**TASK ITEM**
With the first line below as the start and the line containing "(** The number of binary digits. *)" as the end, copy every line between them exactly, ends included.
§ §
(* ===== verification/DoubleReal.v ===== *)
(** * Doubles as real numbers

    The real number a double stands for, and how far the sum, the difference and the
    quotient of two doubles are from the exact ones, by SpecFloat's definition of the
    rounding. What the documentation of a C library says of the accuracy of log and
    exp is [libm_accurate]; from it follows what Histogram needs of the step between
    two bucket bounds. *)

From Stdlib Require Import SpecFloat Reals Lra Psatz.
From S2P Require Import Prelude Double.
#[local] Open Scope R_scope.

Lemma Rabs_inv a b : Rabs a <= b -> - b <= a <= b.
Proof. unfold Rabs. destruct (Rcase_abs a); lra. Qed.

(** ** Powers of two *)

Definition b2 (e : Z) : R := powerRZ 2 e.

Lemma b2_pos e : 0 < b2 e.
Proof. apply powerRZ_lt. lra. Qed.

Lemma b2_add a b : b2 (a + b) = b2 a * b2 b.
Proof. apply powerRZ_add. lra. Qed.

Lemma b2_IZR e : (0 <= e)%Z -> b2 e = IZR (2 ^ e).
Proof.
  intros He. unfold b2. destruct e as [|p|p]; [done| |lia]. cbn [powerRZ]. rewrite pow_IZR. f_equal.
  by rewrite positive_nat_Z.
Qed.

Lemma b2_le a b : (a <= b)%Z -> b2 a <= b2 b.
Proof.
  intros Hab. replace b with (a + (b - a))%Z by lia. rewrite b2_add.
  assert (1 <= b2 (b - a)) by (rewrite b2_IZR by lia; apply IZR_le; pose proof (Z.pow_pos_nonneg 2 (b - a)); lia).
  pose proof (b2_pos a). nra.
Qed.

Lemma b2_lt_inv a b : b2 a < b2 b -> (a < b)%Z.
Proof. intros H. destruct (Z.lt_ge_cases a b) as [|Hge]; [done|]. pose proof (b2_le b a Hge). lra. Qed.

Lemma b2_opp e : b2 e * b2 (- e) = 1.
Proof. rewrite <- b2_add. by replace (e + - e)%Z with 0%Z by lia. Qed.

Lemma b2_succ e : b2 (e + 1) = 2 * b2 e.
Proof. rewrite b2_add. change (b2 1) with (2 * 1). lra. Qed.

(** The number of binary digits. *)
Lemma digits_spec p : (2 ^ (Zpos (digits2_pos p) - 1) <= Zpos p < 2 ^ Zpos (digits2_pos p))%Z.
Proof.
  induction p as [p IH|p IH|]; cbn [digits2_pos]; [| |done].
  all: rewrite Pos2Z.inj_succ; set (d := Zpos (digits2_pos p)) in *; replace (Z.succ d - 1)%Z with ((d - 1) + 1)%Z by lia.
  all: assert (1 <= d)%Z by (unfold d; lia); rewrite Z.pow_succ_r, Z.pow_add_r by lia; change (2 ^ 1)%Z with 2%Z; lia.
Qed.

Lemma digits_R p : b2 (Zpos (digits2_pos p) - 1) <= IZR (Zpos p) < b2 (Zpos (digits2_pos p)).
Proof.
  destruct (digits_spec p). rewrite !b2_IZR by lia. split; [by apply IZR_le|by apply IZR_lt].
Qed.

(** ** The value of a double *)

Definition finite (x : double) : bool := match x with S754_zero _ | S754_finite _ _ _ => true | _ => false end.

Definition D2R (x : double) : R := match x with S754_finite s m e => IZR (cond_Zopp s (Zpos m)) * b2 e | _ => 0 end.

(** ** Shifting to the right

    [v] is the real number a shift record stands for, in units of its last place. *)
Record between (r : shr_record) (v : R) : Prop := {
  bt_nonneg : (0 <= shr_m r)%Z;
  bt_lower : IZR (shr_m r) <= v;
  bt_upper : v < IZR (shr_m r) + 1;
  bt_exact : loc_of_shr_record r = loc_Exact -> v = IZR (shr_m r);
}.

Lemma between_shr_1 r v : between r v -> between (shr_1 r) (v / 2).
Proof.
  destruct r as [m r s]. intros [Hn Hl Hu He]. cbn in Hn, Hl, Hu, He.
  assert (Hex : r = false -> s = false -> v = IZR m) by (intros -> ->; by apply He).
  destruct m as [|[p|p|]|p]; cbn; [| | | |lia].
  - split; cbn; [lia|lra|lra|]. destruct r, s; cbn; try done. intros _. rewrite Hex by done. lra.
  - rewrite (Pos2Z.inj_xI p), plus_IZR, mult_IZR in *. split; cbn; [lia|lra|lra|]. by destruct (r || s).
  - rewrite (Pos2Z.inj_xO p), mult_IZR in *. split; cbn; [lia|lra|lra|]. destruct r, s; cbn; try done.
    intros _. rewrite Hex by done. lra.
  - split; cbn; [lia|lra|lra|]. by destruct (r || s).
Qed.

Lemma between_iter p : forall r v, between r v -> between (SpecFloat.iter_pos shr_1 p r) (v * b2 (- Zpos p)).
Proof.
  induction p as [p IH|p IH|]; intros r v Hb; cbn [SpecFloat.iter_pos].
  - apply between_shr_1, IH, IH in Hb. replace (- Zpos p~1)%Z with ((-1 + - Zpos p) + - Zpos p)%Z by lia.
    rewrite !b2_add. change (b2 (-1)) with (/ (2 * 1)). by replace (v * (/ (2 * 1) * b2 (- Zpos p) * b2 (- Zpos p)))
      with (v / 2 * b2 (- Zpos p) * b2 (- Zpos p)) by field.
  - apply IH, IH in Hb. replace (- Zpos p~0)%Z with (- Zpos p + - Zpos p)%Z by lia.
    rewrite b2_add. by rewrite <- Rmult_assoc.
  - apply between_shr_1 in Hb. assert (E : v * b2 (Z.opp (Zpos 1)) = v / 2) by (change (b2 (Z.opp (Zpos 1))) with (/ (2 * 1)); field). by rewrite E.
Qed.

Lemma between_shr r e n x : between r (x * b2 (- e)) ->
  exists r', shr r e n = (r', Z.max e (e + n)) /\ between r' (x * b2 (- Z.max e (e + n))).
Proof.
  intros Hb. destruct n as [|p|p]; unfold shr.
  - exists r. replace (Z.max e (e + 0)) with e by lia. done.
  - replace (Z.max e (e + Zpos p)) with (e + Zpos p)%Z by lia. eexists. split; [done|].
    apply (between_iter p) in Hb. replace (- (e + Zpos p))%Z with (- e + - Zpos p)%Z by lia. by rewrite b2_add, <- Rmult_assoc.
  - exists r. replace (Z.max e (e + Z.neg p)) with e by lia. done.
Qed.

Lemma between_of_loc m l v : (0 <= m)%Z -> IZR m <= v < IZR m + 1 -> (l = loc_Exact -> v = IZR m) ->
  between (shr_record_of_loc m l) v.
Proof. intros Hm [Hl Hu] He. destruct l as [|[]]; split; cbn; try done. Qed.

Lemma round_near r v : between r v ->
  let n := round_nearest_even (shr_m r) (loc_of_shr_record r) in
  (shr_m r <= n <= shr_m r + 1)%Z /\ Rabs (IZR n - v) <= 1.
Proof.
  intros [Hn Hl Hu He]. cbv zeta.
  assert (Hcase : forall n, n = shr_m r \/ n = (shr_m r + 1)%Z -> (shr_m r <= n <= shr_m r + 1)%Z /\ Rabs (IZR n - v) <= 1).
  { intros n [-> | ->]; (split; [lia|]); rewrite ?plus_IZR; unfold Rabs; destruct (Rcase_abs _); lra. }
  apply Hcase. unfold round_nearest_even. destruct (loc_of_shr_record r) as [|[]]; auto. destruct (Z.even _); auto.
Qed.

(** ** Rounding *)

Abbreviation round_aux := (binary_round_aux 53 1024).
Abbreviation exp53 := (fexp 53 1024).
(* ===== verification/Histogram.v ===== *)
(** * metrics/Histogram and HistogramRecorder

    claire/common/metrics/Histogram.{h,cc} and HistogramRecorder.{h,cc}: the
    construction of the exponential buckets, the recording of samples, the JSON
    and text renderings, and the process-wide map of histograms. *)

From stdpp Require Import sorting.
From S2P Require Import Prelude Bytes Registry StringPiece Json Samples Double DoubleReal.
Open Scope Z_scope.

(* @src claire/common/metrics/Histogram.cc:27-27 Histogram::kSampleTypeMax *)
Definition kSampleTypeMax : Z := INT_MAX.
(* @src claire/common/metrics/Histogram.cc:28-28 Histogram::kBucketCountMax *)
Definition kBucketCountMax : Z := 16384.

(** samples_ shares the ranges, which do not change once it exists. *)
(* @src claire/common/metrics/Histogram.h:251-259 Histogram *)
Record Histogram := MkHistogram {
  histogram_name_ : bytes;
  h_ranges : BucketRanges;
  declared_min_ : Z;
  declared_max_ : Z;
  samples_ : SampleVector;
}.

(** The result, and the arguments as it leaves them. *)
(* @src claire/common/metrics/Histogram.cc:104-136 Histogram::InspectConstructionArguments *)
Definition InspectConstructionArguments (minimum maximum bucket_count : Z) : bool * (Z * Z * Z) :=
  let minimum := if minimum <? 1 then 1 else minimum in
  let maximum := if kSampleTypeMax <=? maximum then kSampleTypeMax - 1 else maximum in
  let bucket_count := if kBucketCountMax <=? bucket_count then kBucketCountMax - 1 else bucket_count in
  (if maximum <=? minimum then false
   else if bucket_count <? 3 then false
   else if uint64 (int32 (int32 (maximum - minimum) + 2)) <? bucket_count then false
   else true, (minimum, maximum, bucket_count)).

(** ** Construction *)
Section Construction.
Context `{Libm}.

(** The [k]'th root step from [current] towards [maximum]. *)
(* @src claire/common/metrics/Histogram.cc:76-83 Histogram::InitializeBucketRanges *)
Definition next_range (log_max : double) (current k : Z) : Z :=
  let log_current := log (of_Z current) in
  let log_ratio := ddiv (dsub log_max log_current) (of_Z k) in
  let log_next := dadd log_current log_ratio in
  to_int (floor_Z (dadd (exp log_next) half)).

(* @src claire/common/metrics/Histogram.cc:74-89 Histogram::InitializeBucketRanges *)
Fixpoint init_loop (fuel : nat) (log_max : double) (bucket_count bucket_index current : Z)
  (ranges : BucketRanges) : res BucketRanges :=
  match fuel with
  | O => Err NoFuel
  | S fuel =>
      let bucket_index := uint64 (bucket_index + 1) in
      if bucket_index <? bucket_count then
        let next := next_range log_max current (uint64 (bucket_count - bucket_index)) in
        let current := if current <? next then next else int32 (current + 1) in
        ranges ← set_range bucket_index current ranges;
        init_loop fuel log_max bucket_count bucket_index current ranges
      else Ok ranges
  end.

(* @src claire/common/metrics/Histogram.cc:65-91 Histogram::InitializeBucketRanges *)
Definition InitializeBucketRanges (minimum maximum : Z) (ranges : BucketRanges) : res BucketRanges :=
  let log_max := log (of_Z maximum) in
  let bucket_index := 1 in
  let current := minimum in
  ranges ← set_range bucket_index current ranges;
  let count := bucket_count ranges in
  ranges ← init_loop (S (Z.to_nat count)) log_max count bucket_index current ranges;
  set_range (bucket_count ranges) kSampleTypeMax ranges.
§ §
**ANSWER BELOW**
(* ===== verification/DoubleReal.v ===== *)
(** * Doubles as real numbers

    The real number a double stands for, and how far the sum, the difference and the
    quotient of two doubles are from the exact ones, by SpecFloat's definition of the
    rounding. What the documentation of a C library says of the accuracy of log and
    exp is [libm_accurate]; from it follows what Histogram needs of the step between
    two bucket bounds. *)

From Stdlib Require Import SpecFloat Reals Lra Psatz.
From S2P Require Import Prelude Double.
#[local] Open Scope R_scope.

Lemma Rabs_inv a b : Rabs a <= b -> - b <= a <= b.
Proof. unfold Rabs. destruct (Rcase_abs a); lra. Qed.

(** ** Powers of two *)

Definition b2 (e : Z) : R := powerRZ 2 e.

Lemma b2_pos e : 0 < b2 e.
Proof. apply powerRZ_lt. lra. Qed.

Lemma b2_add a b : b2 (a + b) = b2 a * b2 b.
Proof. apply powerRZ_add. lra. Qed.

Lemma b2_IZR e : (0 <= e)%Z -> b2 e = IZR (2 ^ e).
Proof.
  intros He. unfold b2. destruct e as [|p|p]; [done| |lia]. cbn [powerRZ]. rewrite pow_IZR. f_equal.
  by rewrite positive_nat_Z.
Qed.

Lemma b2_le a b : (a <= b)%Z -> b2 a <= b2 b.
Proof.
  intros Hab. replace b with (a + (b - a))%Z by lia. rewrite b2_add.
  assert (1 <= b2 (b - a)) by (rewrite b2_IZR by lia; apply IZR_le; pose proof (Z.pow_pos_nonneg 2 (b - a)); lia).
  pose proof (b2_pos a). nra.
Qed.

Lemma b2_lt_inv a b : b2 a < b2 b -> (a < b)%Z.
Proof. intros H. destruct (Z.lt_ge_cases a b) as [|Hge]; [done|]. pose proof (b2_le b a Hge). lra. Qed.

Lemma b2_opp e : b2 e * b2 (- e) = 1.
Proof. rewrite <- b2_add. by replace (e + - e)%Z with 0%Z by lia. Qed.

Lemma b2_succ e : b2 (e + 1) = 2 * b2 e.
Proof. rewrite b2_add. change (b2 1) with (2 * 1). lra. Qed.

(** The number of binary digits. *)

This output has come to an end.